- Directed by: Jesse Duffy
- Written by: Fontaine Fox
- Produced by: Larry Darmour
- Starring: Mickey Rooney Billy Barty Jimmy Robinson Delia Bogard Marvin Stephens Douglas Fox
- Distributed by: RKO Radio Pictures
- Release date: July 17, 1933;
- Running time: 18 minutes
- Country: United States
- Language: English

= Mickey's Disguises =

Mickey's Disguises is a 1933 short film in Larry Darmour's Mickey McGuire series starring a young Mickey Rooney. Directed by Jesse Duffy, the two-reel short was released to theaters on July 17, 1933 by RKO Radio Pictures.

==Synopsis==
After being accused of stealing chickens, Hambone’s Uncle Nemo is arrested.
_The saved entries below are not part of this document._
Lemma mod_mul_outcome :
  h !! t = Some X -> wf X -> temp h tmp_rr [t; a; b] -> temp h tmp_t (t :: a :: b :: option_list tmp_rr) -> (32 <= length stack)%nat ->
  (m ∉ t :: l) -> temps_ok h T (t :: m :: r :: l) ->
  reduced (BN_mod_mul alloc_ok r a b m (Some t) tmp_rr tmp_t stack T) h (t :: r :: l ++ given T) r (val A * val B) M
    (mul_room alloc_ok h X tmp_rr tmp_t (8 * Nat.max (width A) (width B)) /\ t_sdiv T <> None /\ t_res T <> None /\
     roomy alloc_ok h (r :: given T) (width A + width B + width M + 4)).
Proof.
  intros HX HwX Ht1 Ht2 Hst Hm HT. unfold BN_mod_mul. pose proof (mul_bound _ _ _ _ (val_bound A HA) (val_bound B HB)) as Hbd. destruct (Nat.eqb_spec a b) as [Eab | Nab].
  - assert (B = A) as EB by congruence. eapply then_nnmod; [| apply growing_sqr | done | done | done | done | done | done | done].
    apply computed_leaves; [| done]. rewrite EB, Nat.max_id in *. rewrite <- Eab in *.
    assert (temp h tmp_rr [t; a]) by (intros i Hi; destruct (Ht1 i Hi); set_solver). assert (temp h tmp_t (t :: a :: option_list tmp_rr)) by (intros i Hi; destruct (Ht2 i Hi); set_solver).
    destruct (sqr_canonical alloc_ok h t a X A tmp_rr tmp_t stack) as (ok & h' & R' & E & P1 & P2 & P3 & P4 & P5 & P6); try done.
    exists ok, h', R'. split_and!; try done. intros (H1 & H2 & H3). apply P6. apply (mul_room_mono _ _ _ _ (8 * width A)); [lia | by split_and!].
  - eapply then_nnmod; [| apply growing_mul | done | done | done | done | done | done | done]. apply computed_leaves; [| done]. by apply mul_outcome.
Qed.

Lemma mod_sqr_outcome :
  temp h tmp_rr [r; a] -> temp h tmp_t (r :: a :: option_list tmp_rr) -> (32 <= length stack)%nat -> (m ∉ r :: l) -> temps_ok h T (r :: m :: r :: l) ->
  reduced (BN_mod_sqr alloc_ok r a m tmp_rr tmp_t stack T) h (r :: r :: l ++ given T) r (val A * val A) M
    (mul_room alloc_ok h R tmp_rr tmp_t (4 * width A) /\ t_sdiv T <> None /\ t_res T <> None /\ roomy alloc_ok h (r :: given T) (width A + width A + width M + 4)).
Proof.
  intros Ht1 Ht2 Hst Hm HT. unfold BN_mod_sqr. eapply then_mod; [| apply growing_sqr | done | done | done | done | done | done | nia].
  apply computed_leaves; [by apply sqr_canonical | by apply mul_bound; apply val_bound].
Qed.
End Mul.
End Composite.
(** * Constant-time division *)

Definition zeroed (X : BIGNUM) (n : nat) : BIGNUM := set_neg false (set_width n (set_d (overwrite (d X) 0 (replicate n 0)) X)).

Lemma zero_words_eq h i X n :
  h !! i = Some X -> wf X -> (n <= length (d X))%nat ->
  zero_words i n h = Some (tt, <[i := zeroed X n]> h) /\ wf (zeroed X n) /\ limbs (zeroed X n) = replicate n 0 /\ length (d (zeroed X n)) = length (d X).
Proof.
  intros Hi HX Hn. unfold zero_words. erewrite bind_eq by (apply put_eq; [done | rewrite length_replicate; lia]). rewrite modify_cell.
  destruct (put_low X (replicate n 0) false HX) as (H1 & H2); [rewrite length_replicate; lia | apply words_ok_zeros |]. rewrite length_replicate in H1, H2.
  split_and!; [done | done | done |]. unfold zeroed. cbn [d set_neg set_width set_d]. apply length_overwrite. rewrite length_replicate. lia.
Qed.
Definition set_cipher v c := mk_ctx v (cipher_data c) (key_len c) (encrypt c) (flags c) (oiv c) (iv c) (buf c) (buf_len c) (num c) (final_used c) (final c) (poisoned c).
Definition set_cipher_data v c := mk_ctx (cipher c) v (key_len c) (encrypt c) (flags c) (oiv c) (iv c) (buf c) (buf_len c) (num c) (final_used c) (final c) (poisoned c).
Definition set_key_len v c := mk_ctx (cipher c) (cipher_data c) v (encrypt c) (flags c) (oiv c) (iv c) (buf c) (buf_len c) (num c) (final_used c) (final c) (poisoned c).
Definition set_encrypt v c := mk_ctx (cipher c) (cipher_data c) (key_len c) v (flags c) (oiv c) (iv c) (buf c) (buf_len c) (num c) (final_used c) (final c) (poisoned c).
Definition set_flags v c := mk_ctx (cipher c) (cipher_data c) (key_len c) (encrypt c) v (oiv c) (iv c) (buf c) (buf_len c) (num c) (final_used c) (final c) (poisoned c).
Definition set_oiv v c := mk_ctx (cipher c) (cipher_data c) (key_len c) (encrypt c) (flags c) v (iv c) (buf c) (buf_len c) (num c) (final_used c) (final c) (poisoned c).
Definition set_iv v c := mk_ctx (cipher c) (cipher_data c) (key_len c) (encrypt c) (flags c) (oiv c) v (buf c) (buf_len c) (num c) (final_used c) (final c) (poisoned c).
Definition set_buf v c := mk_ctx (cipher c) (cipher_data c) (key_len c) (encrypt c) (flags c) (oiv c) (iv c) v (buf_len c) (num c) (final_used c) (final c) (poisoned c).
Definition set_buf_len v c := mk_ctx (cipher c) (cipher_data c) (key_len c) (encrypt c) (flags c) (oiv c) (iv c) (buf c) v (num c) (final_used c) (final c) (poisoned c).
Definition set_num v c := mk_ctx (cipher c) (cipher_data c) (key_len c) (encrypt c) (flags c) (oiv c) (iv c) (buf c) (buf_len c) v (final_used c) (final c) (poisoned c).
Definition set_final_used v c := mk_ctx (cipher c) (cipher_data c) (key_len c) (encrypt c) (flags c) (oiv c) (iv c) (buf c) (buf_len c) (num c) v (final c) (poisoned c).
Definition set_final v c := mk_ctx (cipher c) (cipher_data c) (key_len c) (encrypt c) (flags c) (oiv c) (iv c) (buf c) (buf_len c) (num c) (final_used c) v (poisoned c).
Definition set_poisoned v c := mk_ctx (cipher c) (cipher_data c) (key_len c) (encrypt c) (flags c) (oiv c) (iv c) (buf c) (buf_len c) (num c) (final_used c) (final c) v.

Section Init.
(** A fresh allocation has the contents [fresh_data]; [alloc_ok] says whether it succeeds.  The
    methods return their value, what they write to [*ptr], and the context. *)
Context (fresh_data : D) (alloc_ok : bool).
Context (method_init : EVP_CIPHER -> EVP_CIPHER_CTX -> option bytes -> option bytes -> Z -> bool * EVP_CIPHER_CTX).
Context (method_ctrl : EVP_CIPHER -> EVP_CIPHER_CTX -> Z -> Z -> Z * Z * EVP_CIPHER_CTX).

(** * Contexts *)

Definition EVP_CIPHER_CTX_init : EVP_CIPHER_CTX :=
  mk_ctx None None 0 0 0 (replicate EVP_MAX_IV_LENGTH 0) (replicate EVP_MAX_IV_LENGTH 0)
    (replicate EVP_MAX_BLOCK_LENGTH 0) 0 0 false (replicate EVP_MAX_BLOCK_LENGTH 0) true.

(** The cleanup method and the release of [cipher_data] come before the context is zeroed. *)
Definition EVP_CIPHER_CTX_cleanup (ctx : EVP_CIPHER_CTX) : EVP_CIPHER_CTX := EVP_CIPHER_CTX_init.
Believing him to be innocent, Mickey, Hambone, and their friends form a detective agency to uncover the real culprit.

Their suspicions fall on Mayor Davis’s chauffeur, and the group devises a plan to catch the thief, with Billy disguising himself in a chicken costume to lure out the real crook.

==Cast==
- Mickey Rooney - Mickey McGuire
- Billy Barty - Billy McGuire
- Jimmy Robinson - Hambone Johnson
- Marvin Stephens - Katrink
- Delia Bogard - Tomboy Taylor
- Douglas Fox - Stinkie Davis
- Spencer Bell - The chauffeur

==Notes==
The short marked the final appearances of Delia Bogard and Douglas Fox in the series. Following this film, Shirley Jean Rickert would replace Bogard in the role of 'Tomboy Taylor', and Douglas Scott would replace Fox in the role of 'Stinkie Davis'.